After cooperating in the defeat of Nazi Germany in World War II, the United States and the Soviet Union became antagonists. Immediately after the Potsdam and Yalta agreements in 1945, Stalin demanded a Soviet ‘sphere of influence’ in eastern Europe and a new division appeared in Europe with the so-called ‘Iron Curtain’, a border behind which the Soviet Union isolated itself, and the countries within its sphere of influence, from the West. Puppet regimes were installed in Soviet-occupied territories, characterized by Communist rule, and strict government controls on freedom and dissent, reinforced by secret police and repressive laws. In February 1948, the Soviet-sponsored Communist Party of Czechoslovakia assumed control of the government in a coup d’état, ushering in four decades of Communist rule.
The Berlin Airlift
In Germany the Allies introduced the new Deutsche Mark in June 1948 to replace the chronically devalued Reichsmark, and the Soviet Union, aiming to keep Germany economically weak, cut off electricity supplies and blocked all Allied rail and road traffic to West Berlin, which was under post-war Allied administration. This left the two million inhabitants of West Berlin without any means of receiving the 1,500 tons of supplies they required daily. The Allies’ only option was to begin a round the clock airdrop to combat the blockade as the Soviets would not risk shooting down unarmed aircraft. After crashes and severe planning failures on ‘Black Friday’, 13 August 1948, initial flaws in Operation ‘Vittles’ were ironed out. Smaller C-47 transport aircraft were replaced with C-54s and by September 5,000 tons of supplies were being landed from 1,500 flights per day across the three flight corridors. Coal requirements increased massively over winter but the operation was so successful that the Soviets ended the blockade after 11 months. In 1949 two new German states appeared. The eastern half became the German Democratic Republic, aligning itself with the Soviet Union, whilst the West became the Federal Republic of Germany. West Berlin became an isolated enclave within East Germany. Alarmed by all these developments, President Harry S. Truman responded by speedily implementing the Marshall Plan, an American initiative which provided over $13 billion in aid to Western Europe to assist with economic reconstruction. The US also joined with western European democracies and Canada in NATO (the North Atlantic Treaty Organization) in 1949. This was to provide military protection to western democracies under threat of Soviet encroachment. Tensions were also heightened by the Soviet distrust of the US; prior to Hiroshima, the Soviets were not aware that their erstwhile allies had the A-bomb.

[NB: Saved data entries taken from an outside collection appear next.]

(** * sk-pkg/i18n: message resolution and response envelopes

    A shallow embedding of the Manager of package i18n (the current
    implementation, with the [trace] sub-structure in the envelope) and the
    properties of its message lookup, language selection, debug gating and
    envelope assembly.

    Go strings are byte sequences: they are [string] here, a list of
    [ascii] bytes.  A Go [map[string]V] is a [gmap string V]; reading a
    missing key, or reading from a nil map, gives the zero value and
    [ok = false].  A method with a pointer receiver that assigns to a field
    is a function from Manager to Manager.

    Names are the source's.  Three types take a trailing underscore, because
    the name is taken: [option_] (the package's [option] struct), [result_]
    (its [result] struct, beside the method [result]) and [Request_]
    ([http.Request], beside the field [Request] of the context). *)

From Stdlib Require Import ZArith Ascii String List Lia.
From stdpp Require Import base option list strings pretty gmap.

Local Open Scope string_scope.
Local Open Scope Z_scope.

(** ** Data model *)

(** [interface{}] values, as far as the package looks at them: the dynamic
    type is the constructor.  [VData] is a value of the package's own struct
    [Data{Params []string; Data interface{}}]; a pointer to such a struct
    has another dynamic type and is a [VPtr]. *)
Inductive any : Type :=
  | VNil
  | VString (s : string)
  | VInt (z : Z)
  | VBool (b : bool)
  | VData (Params : list string) (Data : any)
  | VPtr (target : any).

(** A non-nil [error] interface value, by the text its [Error] method
    returns, which is what [fmt] prints for it under [%v].  An [error]
    parameter is an [option error], and [None] is the nil error. *)
Record error : Type := mkError { Error : string }.

Record option_ : Type := mkOption {
  langDir : string;
  defaultLang : string;
  envKey : string;
  debugMode : bool
}.

(** [Option] is the pointer to the options that [New] allocates; a Manager
    that [New] returns always has one, so it is the record itself here. *)
Record Manager : Type := mkManager {
  LangList : gmap string (gmap string string);
  Option : option_;
  RunEnv : string
}.

Record trace : Type := mkTrace { ID : string; Desc : string }.

(** The envelope.  A Go [int] is a [Z] here; the package only stores the
    code and prints it in decimal. *)
Record result_ : Type := mkResult {
  Code : Z;
  Msg : string;
  Trace : trace;
  Data : any
}.

(** The part of [*gin.Context] the package reads: the request headers
    (keyed by canonical header name, as [net/http] stores them) and the
    per-request key/value store written by [c.Set]. *)
Record Request_ : Type := mkRequest { Header : gmap string (list string) }.

Record Context : Type := mkContext {
  Request : Request_;
  Keys : gmap string any
}.

(** A call either returns or panics. *)
Inductive outcome (A : Type) : Type :=
  | Returns (a : A)
  | Panics (msg : string).
Arguments Returns {A} a.
Arguments Panics {A} msg.

Definition outcome_map {A B : Type} (f : A -> B) (o : outcome A) : outcome B :=
  match o with
  | Returns a => Returns (f a)
  | Panics msg => Panics msg
  end.

(** ** Library functions the package calls *)

(** [strings.Split(s, sep)] for a one-byte separator: the pieces of [s]
    between the occurrences of [sep]; one piece, [s] itself, when there is
    none. *)
Fixpoint Split (s : string) (sep : ascii) : list string :=
  match s with
  | EmptyString => [EmptyString]
  | String c s' =>
      if Ascii.eqb c sep then EmptyString :: Split s' sep
      else match Split s' sep with
           | piece :: rest => String c piece :: rest
           | [] => [String c EmptyString]
           end
  end.

(** [strconv.Itoa]: the decimal form, with a minus sign when negative. *)
Definition Itoa (i : Z) : string := pretty i.

Definition is_lower (c : ascii) : bool :=
  (("a" <=? c) && (c <=? "z"))%char.
Definition is_upper (c : ascii) : bool :=
  (("A" <=? c) && (c <=? "Z"))%char.
Definition to_upper (c : ascii) : ascii :=
  if is_lower c then ascii_of_nat (nat_of_ascii c - 32) else c.
Definition to_lower (c : ascii) : ascii :=
  if is_upper c then ascii_of_nat (nat_of_ascii c + 32) else c.

(** [textproto.CanonicalMIMEHeaderKey] on a key made of letters, digits and
    hyphens (all the keys this package passes are): the first letter and
    each letter after a hyphen in upper case, the others in lower case. *)
Fixpoint canonical (upper : bool) (s : string) : string :=
  match s with
  | EmptyString => EmptyString
  | String c s' =>
      let c' := if upper then to_upper c else to_lower c in
      String c' (canonical (Ascii.eqb c' "-") s')
  end.

Definition CanonicalMIMEHeaderKey (key : string) : string := canonical true key.

(** [http.Header.Get]: the first value stored under the canonical key, or
    the empty string. *)
Definition Header_Get (h : gmap string (list string)) (key : string) : string :=
  match h !! CanonicalMIMEHeaderKey key with
  | Some (v :: _) => v
  | _ => ""
  end.

Definition UserAgent (r : Request_) : string := Header_Get (Header r) "User-Agent".

(** [gin.Context.Get]: the stored value and whether the key exists. *)
Definition Context_Get (c : Context) (key : string) : option any := Keys c !! key.

(** ** The Manager's methods *)

Section Manager.

(** [fmt.Sprintf] applied to string operands.  The package hands it the
    stored template and the caller's parameters and returns what it
    gives; the formatting itself is the Go library's. *)
Variable Sprintf : string -> list string -> string.

Definition Trans (m : Manager) (lang code : string) (params : list string) : string :=
  let l :=
    match LangList m !! lang with
    | Some l => l
    | None => default ∅ (LangList m !! defaultLang (Option m))
    end in
  match l !! code with
  | Some msg =>
      if (0 <? length params)%nat then Sprintf msg params else msg
  | None => code
  end.

(** The mapping [Trans] reads [code] from, as the specification words it:
    the entry of [lang] if present, else the entry of the default language
    if present, else the empty mapping. *)
Definition resolved (m : Manager) (lang : string) : gmap string string :=
  match LangList m !! lang with
  | Some l => l
  | None =>
      match LangList m !! defaultLang (Option m) with
      | Some l => l
      | None => ∅
      end
  end.

(** [lang]: the language of a request.  [lang_param] is the loop body's
    test on one piece of the User-Agent, [lang_scan] the loop, which
    returns at the first piece that passes. *)
Definition lang_param (param : string) : option string :=
  match Split param "=" with
  | [k; v] => if decide (k = "lang") then Some v else None
  | _ => None
  end.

This is the beginning of the ‘cold war’, a non-combat state of geo-political tension between US-led liberal democracies and the Soviet Union and its satellites.
The Warsaw Pact
Stalin set about the systematic imposition of Soviet control in eastern Europe through Communist one-party rule, economic integration (via the institution of Comecon), and military integration through membership of the Warsaw Pact, which was set up in May 1955. In practice, subservience to the party line from Moscow was far from uniform. East Germany and Bulgaria proved the most compliant, under General Secretaries Ulbricht and Zhivkov respectively. However, in Yugoslavia, the leader of the wartime Communist resistance movement, Marshal Tito, went on to take control of the country in 1945. Initially allied with the USSR, his plans to absorb Albania and Greece alienated Stalin, who feared a powerful political entity in eastern Europe, and Yugoslavia was expelled from the Communist Information Bureau (Cominform) in 1948. While remaining Communist, Yugoslavia became non-aligned, receiving aid from, and enjoying commercial and diplomatic relations with, the West. Hoxha in Albania chose to align with Communist China rather than the Soviet Union. Romania under Gheorgiu-Dej, and then Ceacescu remained in the Warsaw Pact, but actively sought trade deal with western countries.
Rebellion and Repression
Elsewhere, the Russians suppressed attempts at liberalization in Hungary and Czechoslovakia. In October 1956 a nationwide uprising against the Communist government in Hungary, which started with a student demonstration, overthrew the regime. The Soviets were initially willing to negotiate withdrawal of their troops, but then moved to crush the revolution. As the tanks rolled into Budapest, 2,500 Hungarians lost their lives and over 200,000 Hungarians fled as refugees. By January 1957 all public opposition had been obliterated. In 1968 the Prague Spring was a period of a few months when the reformist Alexander Dubcek was elected First Secretary of the Communist Party of Czechoslovakia and started to liberalize the regime. Once again, the Soviet Union was determined to eliminate opposition and sent 650,000 soldiers into the country. After determined, but peaceful, resistance by the Czecks the Soviets prevailed, and a period of ‘normalization’ ensued, in which all the reforms were overturned.